Synecdoche, New York. Regia di Charlie Kaufman

di

Synecdoche

Caden Cotard – un regista teatrale – ha problemi con la moglie, ha problemi di lavoro, ed è tormentato da una misteriosa malattia che gli fa temere l’avvicinarsi della morte.

Da qui la decisione di allestire assieme a degli attori lo spettacolo della sua vita ricreandone luoghi e ossessioni in un viaggio – lungo vent’anni – che al cinema dura più di due ore durante le quali si vorrebbe riflettere su vita, morte, depressione.

Synecdoche, New York: ecco un film (uscito adesso, è del 2008!) che ha diviso la critica e che probabilmente dividerà il pubblico.

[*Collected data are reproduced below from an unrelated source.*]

(* ===== verification/MappingEdit.v ===== *)
(** * The coordinate map of a draft build: the operations do what they say

    The operations of [MappingTree] refine the unit functions of [MappingProofs].  Every lemma
    says both what a returned value is and why the operation returns: [wp] fails only if the
    resources [P] it is given do not suffice. *)
From stdpp Require Import prelude gmap strings.
From S2P Require Import Prelude.
From S2P Require Import Bytes.
From S2P Require Import ModelDigest.
From S2P Require Import SyndicParts.
From S2P Require Import BuildBudget.
From S2P Require Import MappingModel.
From S2P Require Import MappingTree.
From S2P Require Import MappingProofs.
From S2P Require Import MappingDenote.

(** The most a read or an emission of a mapping record reserves: its key and its largest value. *)
Definition RECORD_COST : Z := 1449.

Section Edit.
Context {H : Type} `{Sha256Laws H} {R : Type}.
Context (store : list byte -> result (DraftPiecePrepareError R) (option Node)) (owner : list byte).

(** The records of the store are decoded from their encodings, and the owner is 48 bytes. *)
Record store_ok : Prop := mkStoreOk {
  so_owner : fixed 48 owner;
  so_typed : forall k n, store k = Ok (Some n) -> node_typed n;
  so_sound : forall k n, store k = Ok (Some n) -> node_sound n
}.

Definition stored : table := fun k n => store k = Ok (Some n).
Definition committed (ns : list Node) : table := fun k n => stored k n \/ (n ∈ ns /\ n_key n = k).

(** A context an operation may start from or leave behind. *)
Record context_ok (c : MappingContext) : Prop := mkContextOk {
  co_limits : within_limits (mc_budget c);
  co_cache : cache_ok (mc_budget c) store;
  co_fresh : Forall (fun n => store (n_key n) = Ok None) (mc_emitted c);
  co_loads : (mc_acquired c <= MAX_LOADS)%nat
}.
(* ===== verification/MappingProgram.v ===== *)
(** * The mapping program of a draft build

    [syndic-storage/src/draft_piece/builder_model/mapping_program.rs] (the state), its codec
    [draft_piece/codec/mapping.rs], and the steps of [draft_piece/persistent/mapping_program.rs]
    that edit the coordinate map.  A build advances one quantum at a time; its state and the
    stage it has reached are stored between quanta. *)
From stdpp Require Import prelude gmap strings.
From S2P Require Import Prelude.
From S2P Require Import Bytes.
From S2P Require Import ModelDigest.
From S2P Require Import SyndicParts.
From S2P Require Import BuildBudget.
From S2P Require Import MappingModel.
From S2P Require Import MappingTree.

(** ** State *)

Record DraftPieceBuildBoundary := mkBoundary { bd_rank : Z; bd_inner : Z }.
Record DraftPieceMappingSourceFact := mkFact { sf_boundary : DraftPieceBuildBoundary; sf_unit : Z }.

Inductive DraftPieceMarkerProofComponent := Primary | Secondary.
Record DraftPieceMappingProofComponent := mkProofComponent {
  pc_component : DraftPieceMarkerProofComponent; primary_marker_rank : option Z }.

Inductive DraftPieceMappingSpliceKind := TextDelete | TextInsert | MarkerDelete | MarkerInsert.

Record DraftPieceMappingSplice := mkSplice {
  ms_kind : DraftPieceMappingSpliceKind;
  ms_a : Z;
  ms_removed : Z;
  ms_inserted : Z;
  ms_leaf : option (list byte * list byte);
  ms_rank : Z;
  ms_local_start : Z;
  ms_local_end : Z
}.

Record DraftPieceMappingReadySplice := mkReadySplice {
  rs_kind : DraftPieceMappingSpliceKind;
  rs_a : Z;
  rs_removed : Z;
  rs_inserted : Z;
  rs_target : MapRoot
}.

Module Stage.
Inductive t :=
  | Idle
  | TextSourceStart (proof : DraftPieceMappingProofComponent)
  | TextSourceEnd (start : DraftPieceMappingSourceFact) (proof : DraftPieceMappingProofComponent)
  | TextPreviousStart (start end_ : DraftPieceMappingSourceFact) (proof : DraftPieceMappingProofComponent)
  | TextPreviousEnd (start end_ : DraftPieceMappingSourceFact) (previous_start : DraftPieceBuildBoundary)
      (proof : DraftPieceMappingProofComponent)
  | TextMapStart (start end_ : DraftPieceMappingSourceFact)
  | TextMapEnd (source_start source_end : DraftPieceBuildBoundary) (mapped_start : Z)
  | TextResolveStart (source_start source_end : DraftPieceBuildBoundary) (mapped_start mapped_end : Z)
  | TextResolveEnd (source_start source_end : DraftPieceBuildBoundary) (mapped_end : Z)
      (start_boundary : DraftPieceBuildBoundary) (start_marker_ordinal : Z)
  | MarkerSource (removal_source_unit : option Z)
  | MarkerMapRemoval (source_unit : Z)
  | MarkerResolveRemoval (mapped_unit : Z)
  | MarkerWorkingIdentity (mapped_unit : Z)
  | MarkerMapBoundary
  | MarkerResolveBoundary (mapped_unit : Z)
  | MarkerPlanningReady (boundary : DraftPieceBuildBoundary)
  | TextDeleteProof
  | TextInsertProof
  | DeleteMap (splice : DraftPieceMappingSplice) (target : MapRoot) (remaining_end : Z)
  | InsertMap (splice : DraftPieceMappingSplice)
  | MapComplete (splice : DraftPieceMappingSplice) (target : MapRoot)
  | Ready (ready : DraftPieceMappingReadySplice)
  | RefreshMap
  | RefreshSequence (mapped_unit : Z)
  | PublishReady (successor_boundary : DraftPieceBuildBoundary) (logical_offset : Z).
End Stage.

Record DraftPieceBuildMapping := mkBuildMapping {
  current_map : MapRoot;
  completed_source_unit : Z;
  fragment_source_end_unit : option Z;
  mapping_stage : Stage.t
}.

(** [DraftPieceBuildMappingV1::initial], of a summary's bytes and markers *)
Definition initial_mapping (logical_utf8_bytes marker_count : Z) : DraftPieceBuildMapping :=
  let units := logical_utf8_bytes + marker_count in
  mkBuildMapping (if units =? 0 then MapEmpty else MapIdentity units) 0 None Stage.Idle.

#[global] Instance boundary_eq_dec : EqDecision DraftPieceBuildBoundary.
Proof. solve_decision. Defined.
#[global] Instance splice_kind_eq_dec : EqDecision DraftPieceMappingSpliceKind.
Proof. solve_decision. Defined.
#[global] Instance splice_eq_dec : EqDecision DraftPieceMappingSplice.
Proof. solve_decision. Defined.
#[global] Instance component_eq_dec : EqDecision DraftPieceMarkerProofComponent.
Proof. solve_decision. Defined.

(** ** Codec *)

Definition enc_root (r : MapRoot) : list byte :=
  match r with
  | MapEmpty => variant 0 []
  | MapIdentity n => variant 1 (e_u128 n)
  | MapStored d => variant 2 (d_id d ++ d_digest d ++ e_u8 (d_height d)
                     ++ e_u128 (m_source (d_measure d)) ++ e_u128 (m_target (d_measure d)))
  end.
Definition dec_map_root : decoder MapRoot :=
  root ← (tag ← d_u8;
          match tag with
          | 0 => mret MapEmpty
          | 1 => MapIdentity <$> d_u128
          | 2 => MapStored <$> dec_stored
          | _ => refuse (InvalidTag "mapping root" tag)
          end);
  if root_valid root then mret root else refuse (InvalidLength "mapping root").

Definition enc_build_boundary (b : DraftPieceBuildBoundary) : list byte := e_u64 (bd_rank b) ++ e_u64 (bd_inner b).
Definition dec_build_boundary : decoder DraftPieceBuildBoundary :=
  rank ← d_u64; inner ← d_u64; mret (mkBoundary rank inner).

Definition enc_fact (f : DraftPieceMappingSourceFact) : list byte := enc_build_boundary (sf_boundary f) ++ e_u128 (sf_unit f).
Definition dec_fact : decoder DraftPieceMappingSourceFact :=
  boundary ← dec_build_boundary; unit ← d_u128; mret (mkFact boundary unit).

Definition component_tag (c : DraftPieceMarkerProofComponent) : Z := match c with Primary => 0 | Secondary => 1 end.
Definition component_of (t : Z) : option DraftPieceMarkerProofComponent :=
  match t with 0 => Some Primary | 1 => Some Secondary | _ => None end.
Definition enc_component : DraftPieceMarkerProofComponent -> list byte := enc_enum component_tag.
Definition dec_component : decoder DraftPieceMarkerProofComponent := dec_enum "mapping proof component" component_of.
Definition enc_proof (p : DraftPieceMappingProofComponent) : list byte :=
  enc_component (pc_component p) ++ enc_opt e_u64 (primary_marker_rank p).
Definition dec_proof : decoder DraftPieceMappingProofComponent :=
  component ← dec_component;
  rank ← dec_opt "mapping primary rank" d_u64;
  if Bool.eqb (bool_decide (is_Some rank)) (bool_decide (component = Secondary))
  then mret (mkProofComponent component rank)
  else refuse (InvalidLength "mapping proof scratch").

Definition splice_kind_tag (k : DraftPieceMappingSpliceKind) : Z :=
  match k with TextDelete => 0 | TextInsert => 1 | MarkerDelete => 2 | MarkerInsert => 3 end.
Definition splice_kind_of (t : Z) : option DraftPieceMappingSpliceKind :=
  match t with 0 => Some TextDelete | 1 => Some TextInsert | 2 => Some MarkerDelete | 3 => Some MarkerInsert | _ => None end.
Definition enc_kind : DraftPieceMappingSpliceKind -> list byte := enc_enum splice_kind_tag.
Definition dec_kind : decoder DraftPieceMappingSpliceKind := dec_enum "mapping splice kind" splice_kind_of.

Definition enc_leaf (l : list byte * list byte) : list byte := l.1 ++ l.2.
Definition dec_leaf : decoder (list byte * list byte) := id ← d_fixed16; digest ← d_fixed32; mret (id, digest).

Definition enc_splice (s : DraftPieceMappingSplice) : list byte :=
  enc_kind (ms_kind s) ++ e_u128 (ms_a s) ++ e_u128 (ms_removed s) ++ e_u128 (ms_inserted s)
  ++ enc_opt enc_leaf (ms_leaf s) ++ e_u64 (ms_rank s) ++ e_u64 (ms_local_start s) ++ e_u64 (ms_local_end s).
Definition dec_splice : decoder DraftPieceMappingSplice :=
  kind ← dec_kind; a ← d_u128; removed ← d_u128; inserted ← d_u128;
  leaf ← dec_opt "mapping splice leaf" dec_leaf;
  rank ← d_u64; local_start ← d_u64; local_end ← d_u64;
  mret (mkSplice kind a removed inserted leaf rank local_start local_end).

Definition enc_ready (r : DraftPieceMappingReadySplice) : list byte :=
  enc_kind (rs_kind r) ++ e_u128 (rs_a r) ++ e_u128 (rs_removed r) ++ e_u128 (rs_inserted r) ++ enc_root (rs_target r).
Definition dec_ready : decoder DraftPieceMappingReadySplice :=
  kind ← dec_kind; a ← d_u128; removed ← d_u128; inserted ← d_u128; target ← dec_map_root;
  mret (mkReadySplice kind a removed inserted target).

Definition enc_stage (s : Stage.t) : list byte :=
  match s with
  | Stage.Idle => variant 0 []
  | Stage.TextSourceStart proof => variant 1 (enc_proof proof)
  | Stage.TextSourceEnd start proof => variant 2 (enc_fact start ++ enc_proof proof)
  | Stage.TextPreviousStart start end_ proof => variant 3 (enc_fact start ++ enc_fact end_ ++ enc_proof proof)
  | Stage.TextPreviousEnd start end_ previous_start proof =>
      variant 4 (enc_fact start ++ enc_fact end_ ++ enc_build_boundary previous_start ++ enc_proof proof)
  | Stage.TextMapStart start end_ => variant 5 (enc_fact start ++ enc_fact end_)
  | Stage.TextMapEnd source_start source_end mapped_start =>
      variant 6 (enc_build_boundary source_start ++ enc_build_boundary source_end ++ e_u128 mapped_start)
  | Stage.TextResolveStart source_start source_end mapped_start mapped_end =>
      variant 7 (enc_build_boundary source_start ++ enc_build_boundary source_end ++ e_u128 mapped_start ++ e_u128 mapped_end)
  | Stage.TextResolveEnd source_start source_end mapped_end start_boundary start_marker_ordinal =>
      variant 8 (enc_build_boundary source_start ++ enc_build_boundary source_end ++ e_u128 mapped_end
                 ++ enc_build_boundary start_boundary ++ e_u64 start_marker_ordinal)
  | Stage.MarkerSource removal_source_unit => variant 9 (enc_opt e_u128 removal_source_unit)
  | Stage.MarkerMapRemoval source_unit => variant 10 (e_u128 source_unit)
  | Stage.MarkerResolveRemoval mapped_unit => variant 11 (e_u128 mapped_unit)
  | Stage.MarkerWorkingIdentity mapped_unit => variant 12 (e_u128 mapped_unit)
  | Stage.MarkerMapBoundary => variant 13 []
  | Stage.MarkerResolveBoundary mapped_unit => variant 14 (e_u128 mapped_unit)
  | Stage.MarkerPlanningReady boundary => variant 15 (enc_build_boundary boundary)
  | Stage.TextDeleteProof => variant 16 []
  | Stage.TextInsertProof => variant 17 []
  | Stage.DeleteMap splice target remaining_end => variant 18 (enc_splice splice ++ enc_root target ++ e_u128 remaining_end)
  | Stage.InsertMap splice => variant 19 (enc_splice splice)
  | Stage.MapComplete splice target => variant 20 (enc_splice splice ++ enc_root target)
  | Stage.Ready ready => variant 21 (enc_ready ready)
  | Stage.RefreshMap => variant 22 []
  | Stage.RefreshSequence mapped_unit => variant 23 (e_u128 mapped_unit)
  | Stage.PublishReady successor_boundary logical_offset => variant 24 (enc_build_boundary successor_boundary ++ e_u64 logical_offset)
  end.
Definition dec_stage : decoder Stage.t :=
  tag ← d_u8;
  match tag with
  | 0 => mret Stage.Idle
  | 1 => proof ← dec_proof; mret (Stage.TextSourceStart proof)
  | 2 => start ← dec_fact; proof ← dec_proof; mret (Stage.TextSourceEnd start proof)
  | 3 => start ← dec_fact; end_ ← dec_fact; proof ← dec_proof; mret (Stage.TextPreviousStart start end_ proof)
  | 4 => start ← dec_fact; end_ ← dec_fact; previous_start ← dec_build_boundary; proof ← dec_proof;
         mret (Stage.TextPreviousEnd start end_ previous_start proof)
  | 5 => start ← dec_fact; end_ ← dec_fact; mret (Stage.TextMapStart start end_)
  | 6 => source_start ← dec_build_boundary; source_end ← dec_build_boundary; mapped_start ← d_u128;
         mret (Stage.TextMapEnd source_start source_end mapped_start)
  | 7 => source_start ← dec_build_boundary; source_end ← dec_build_boundary; mapped_start ← d_u128; mapped_end ← d_u128;
         mret (Stage.TextResolveStart source_start source_end mapped_start mapped_end)
  | 8 => source_start ← dec_build_boundary; source_end ← dec_build_boundary; mapped_end ← d_u128;
         start_boundary ← dec_build_boundary; start_marker_ordinal ← d_u64;
         mret (Stage.TextResolveEnd source_start source_end mapped_end start_boundary start_marker_ordinal)
  | 9 => removal_source_unit ← dec_opt "mapping unit option" d_u128; mret (Stage.MarkerSource removal_source_unit)
  | 10 => source_unit ← d_u128; mret (Stage.MarkerMapRemoval source_unit)
  | 11 => mapped_unit ← d_u128; mret (Stage.MarkerResolveRemoval mapped_unit)
  | 12 => mapped_unit ← d_u128; mret (Stage.MarkerWorkingIdentity mapped_unit)
  | 13 => mret Stage.MarkerMapBoundary
  | 14 => mapped_unit ← d_u128; mret (Stage.MarkerResolveBoundary mapped_unit)
  | 15 => boundary ← dec_build_boundary; mret (Stage.MarkerPlanningReady boundary)
  | 16 => mret Stage.TextDeleteProof
  | 17 => mret Stage.TextInsertProof
  | 18 => splice ← dec_splice; target ← dec_map_root; remaining_end ← d_u128; mret (Stage.DeleteMap splice target remaining_end)
  | 19 => splice ← dec_splice; mret (Stage.InsertMap splice)
  | 20 => splice ← dec_splice; target ← dec_map_root; mret (Stage.MapComplete splice target)
  | 21 => ready ← dec_ready; mret (Stage.Ready ready)
  | 22 => mret Stage.RefreshMap
  | 23 => mapped_unit ← d_u128; mret (Stage.RefreshSequence mapped_unit)
  | 24 => successor_boundary ← dec_build_boundary; logical_offset ← d_u64; mret (Stage.PublishReady successor_boundary logical_offset)
  | _ => refuse (InvalidTag "mapping stage" tag)
  end.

Per alcuni è il capolavoro memorabile di un regista geniale, per altri è un’opera irrisolta, ambiziosa, che si perde per strada in troppe allegorie. Per quanto mi riguarda la penso come questi ultimi, e ho trovato il film faticoso, sfinente e volutamente compiaciuto, complicato e cervellotico, a partire dal titolo. Detto questo l’interpretazione di Philippe Seymour Hoffman, da poco scomparso, è fuori discussione: grandiosa.